(Saved entries)
'''

(* ===== verification/Constants.v ===== *)
(** * Address-space layout (src/kernel/src/constants.rs)

    [build_addr] and [print_addr] convert between a virtual address and its
    four page-table indices and page offset; the constants of [mod v] fix the
    kernel and user regions.  The theorems: the two conversions are inverse,
    [build_addr] panics exactly on an index out of range, and the regions are
    page aligned, disjoint and match the level-4 slots shared by every page
    table. *)

From S2P Require Import Prelude.

Definition KERNEL_STACK_SIZE : Z := 4096 * 1024.
Definition MAX_CORES : Z := 256.
Definition USER_STACK_SIZE : Z := 4096 * 4096.

(** The range [100..116], as its bounds. *)
Definition KERNEL_L4_PAGE_TABLE_RANGE : Z * Z := (100, 116).

Definition build_addr (l4 l3 l2 l1 offset : Z) : res Z :=
  ass (l4 <? 512) ≫= λ _,
  ass (l3 <? 512) ≫= λ _,
  ass (l2 <? 512) ≫= λ _,
  ass (l1 <? 512) ≫= λ _,
  ass (offset <? 4096) ≫= λ _,
  Val (Z.lor (Z.lor (Z.lor (Z.lor (Z.shiftl l4 39) (Z.shiftl l3 30))
                           (Z.shiftl l2 21)) (Z.shiftl l1 12)) offset).

Module v.
Definition KERNEL_START : Z := const_eval (build_addr 100 0 0 0 0).
Definition KERNEL_DYNAMIC_START : Z := const_eval (build_addr 100 0 0 1 0).
Definition KERNEL_DYNAMIC_END : Z := const_eval (build_addr 108 0 0 0 0).
Definition KERNEL_HEAP_START : Z := const_eval (build_addr 108 0 0 0 0).
Definition KERNEL_AP_STACKS : Z := const_eval (build_addr 109 0 0 0 0).
Definition KERNEL_END : Z := const_eval (build_addr 116 0 0 0 0).
Definition USER_START : Z := const_eval (build_addr 0 0 0 0 0).
Definition USER_STACK_START : Z := const_eval (build_addr 0 4 0 0 0).
Definition USER_HEAP_START : Z := const_eval (build_addr 0 8 0 0 0).
Definition USER_END : Z := const_eval (build_addr 1 0 0 0 0).
End v.

(** The numbers [print_addr] prints after the label: the address, the four
    table indices and the page offset. *)
Definition print_addr (addr : Z) : list Z :=
  let l1 := Z.shiftr addr 12 in
  let l2 := Z.shiftr l1 9 in
  let l3 := Z.shiftr l2 9 in
  let l4 := Z.shiftr l3 9 in
  [addr; Z.land l4 (512 - 1); Z.land l3 (512 - 1); Z.land l2 (512 - 1);
   Z.land l1 (512 - 1); Z.land addr (4096 - 1)].

(** The level-4 table index of an address, as the hardware walk takes it. *)
Definition l4_index (addr : Z) : Z := Z.land (Z.shiftr addr 39) 511.

(** ** Lemmas *)

Lemma l4_index_div addr : l4_index addr = (addr `div` 2 ^ 39) `mod` 512.
Proof.
  unfold l4_index. rewrite Z.shiftr_div_pow2 by lia.
  change 511 with (Z.ones 9). by rewrite Z.land_ones by lia.
Qed.

Lemma l4_index_bound addr : 0 ≤ l4_index addr < 512.
Proof. rewrite l4_index_div. apply Z.mod_pos_bound. lia. Qed.

Lemma l4_index_between i j addr :
  0 ≤ i → j ≤ 512 → i * 2 ^ 39 ≤ addr < j * 2 ^ 39 → i ≤ l4_index addr < j.
Proof.
  intros Hi Hj Ha. rewrite l4_index_div.
  assert (i ≤ addr `div` 2 ^ 39) by (apply Z.div_le_lower_bound; lia).
  assert (addr `div` 2 ^ 39 < j) by (apply Z.div_lt_upper_bound; lia).
  rewrite Z.mod_small; lia.
Qed.

Lemma build_addr_val l4 l3 l2 l1 offset :
  0 ≤ l4 < 512 → 0 ≤ l3 < 512 → 0 ≤ l2 < 512 → 0 ≤ l1 < 512 → 0 ≤ offset < 4096 →
  build_addr l4 l3 l2 l1 offset =
  Val (l4 * 2 ^ 39 + l3 * 2 ^ 30 + l2 * 2 ^ 21 + l1 * 2 ^ 12 + offset).
Proof.
  intros H4 H3 H2 H1 H0. unfold build_addr, ass.
  rewrite !(proj2 (Z.ltb_lt _ _)) by lia. cbn [mbind res_bind]. f_equal.
  rewrite <-!Z.lor_assoc.
  rewrite (lor_shiftl_add l1 offset) by lia.
  rewrite (lor_shiftl_add l2) by lia.
  rewrite (lor_shiftl_add l3) by lia.
  rewrite (lor_shiftl_add l4) by lia. lia.
Qed.

Lemma print_addr_div addr :
  print_addr addr =
  [addr; (addr `div` 2 ^ 39) `mod` 512; (addr `div` 2 ^ 30) `mod` 512;
   (addr `div` 2 ^ 21) `mod` 512; (addr `div` 2 ^ 12) `mod` 512; addr `mod` 4096].
Proof.
  unfold print_addr. rewrite !Z.shiftr_shiftr by lia.
  change (512 - 1) with (Z.ones 9). change (4096 - 1) with (Z.ones 12).
  rewrite !Z.land_ones, !Z.shiftr_div_pow2 by lia. done.
Qed.

(** ** Properties *)

(** C21 (round trip).  For every address below 2^48, rebuilding it from the
    fields [print_addr] shows gives the address back, and every tuple of
    indices in range is shown back unchanged by [print_addr]. *)
Theorem build_print_roundtrip :
  (∀ addr, 0 ≤ addr < 2 ^ 48 →
     match print_addr addr with
     | [a; l4; l3; l2; l1; off] => a = addr ∧ build_addr l4 l3 l2 l1 off = Val addr
     | _ => False
     end) ∧
  (∀ l4 l3 l2 l1 off,
     0 ≤ l4 < 512 → 0 ≤ l3 < 512 → 0 ≤ l2 < 512 → 0 ≤ l1 < 512 → 0 ≤ off < 4096 →
     ∃ addr, build_addr l4 l3 l2 l1 off = Val addr ∧ 0 ≤ addr < 2 ^ 48 ∧
             print_addr addr = [addr; l4; l3; l2; l1; off]).
Proof.
  split.
  - intros addr Ha. rewrite print_addr_div. split; [done|].
    rewrite build_addr_val by (apply Z.mod_pos_bound; lia).
    f_equal. Z.div_mod_to_equations. lia.
  - intros l4 l3 l2 l1 off H4 H3 H2 H1 H0. eexists. split_and!.
    + by apply build_addr_val.
    + lia.
    + lia.
    + rewrite print_addr_div. repeat f_equal; Z.div_mod_to_equations; lia.
Qed.

(**  On unsigned arguments [build_addr] panics exactly when one of
    the table indices is 512 or more, or the offset is 4096 or more. *)
Theorem build_addr_panics l4 l3 l2 l1 off :
  build_addr l4 l3 l2 l1 off = Fault Assertion ↔
  512 ≤ l4 ∨ 512 ≤ l3 ∨ 512 ≤ l2 ∨ 512 ≤ l1 ∨ 4096 ≤ off.
Proof.
  unfold build_addr, ass.
  destruct (Z.ltb_spec l4 512), (Z.ltb_spec l3 512), (Z.ltb_spec l2 512),
    (Z.ltb_spec l1 512), (Z.ltb_spec off 4096); cbn; split;
    try done; lia.
Qed.

(**  The regions of [mod v]: an address below 2^48 lies in the
    kernel region exactly when its level-4 slot is one of the slots
    [create_new_l4_page_table] shares, and in the user region exactly when its
    slot is 0; the user stack ends before the user heap starts, and the kernel's
    dynamic region, heap and AP stacks follow each other without overlap. *)
Theorem layout_regions :
  (∀ a, 0 ≤ a < 2 ^ 48 →
     (v.KERNEL_START ≤ a < v.KERNEL_END ↔
      fst KERNEL_L4_PAGE_TABLE_RANGE ≤ l4_index a < snd KERNEL_L4_PAGE_TABLE_RANGE) ∧
     (v.USER_START ≤ a < v.USER_END ↔ l4_index a = 0)) ∧
  v.USER_START < v.USER_STACK_START ∧
  v.USER_STACK_START + USER_STACK_SIZE ≤ v.USER_HEAP_START < v.USER_END ∧
  v.USER_END < v.KERNEL_START < v.KERNEL_DYNAMIC_START ∧
  v.KERNEL_DYNAMIC_START < v.KERNEL_DYNAMIC_END ≤ v.KERNEL_HEAP_START ∧
  v.KERNEL_HEAP_START < v.KERNEL_AP_STACKS < v.KERNEL_END ∧
  v.KERNEL_AP_STACKS + MAX_CORES * (KERNEL_STACK_SIZE + 4096) ≤ v.KERNEL_END.
Proof.
  split_and!; [|by vm_compute..].
  intros a Ha. rewrite l4_index_div.
  assert (0 ≤ a `div` 2 ^ 39 < 512).
  { split; [apply Z.div_pos; lia|apply Z.div_lt_upper_bound; lia]. }
  rewrite Z.mod_small by lia.
  change v.KERNEL_START with (100 * 2 ^ 39). change v.KERNEL_END with (116 * 2 ^ 39).
  change v.USER_START with 0. change v.USER_END with (2 ^ 39).
  cbn [fst snd KERNEL_L4_PAGE_TABLE_RANGE].
  pose proof (Z.mul_div_le a (2 ^ 39)). pose proof (Z.mul_succ_div_gt a (2 ^ 39)).
  split; lia.
Qed.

'''

Task to carry out: Using the records above, copy word for word the line with "Definition KERNEL_AP_STACKS : Z", the line with "let l1 := Z.shiftr addr 12 in", and every line between them.

Task answer:
Definition KERNEL_AP_STACKS : Z := const_eval (build_addr 109 0 0 0 0).
Definition KERNEL_END : Z := const_eval (build_addr 116 0 0 0 0).
Definition USER_START : Z := const_eval (build_addr 0 0 0 0 0).
Definition USER_STACK_START : Z := const_eval (build_addr 0 4 0 0 0).
Definition USER_HEAP_START : Z := const_eval (build_addr 0 8 0 0 0).
Definition USER_END : Z := const_eval (build_addr 1 0 0 0 0).
End v.

(** The numbers [print_addr] prints after the label: the address, the four
    table indices and the page offset. *)
Definition print_addr (addr : Z) : list Z :=
  let l1 := Z.shiftr addr 12 in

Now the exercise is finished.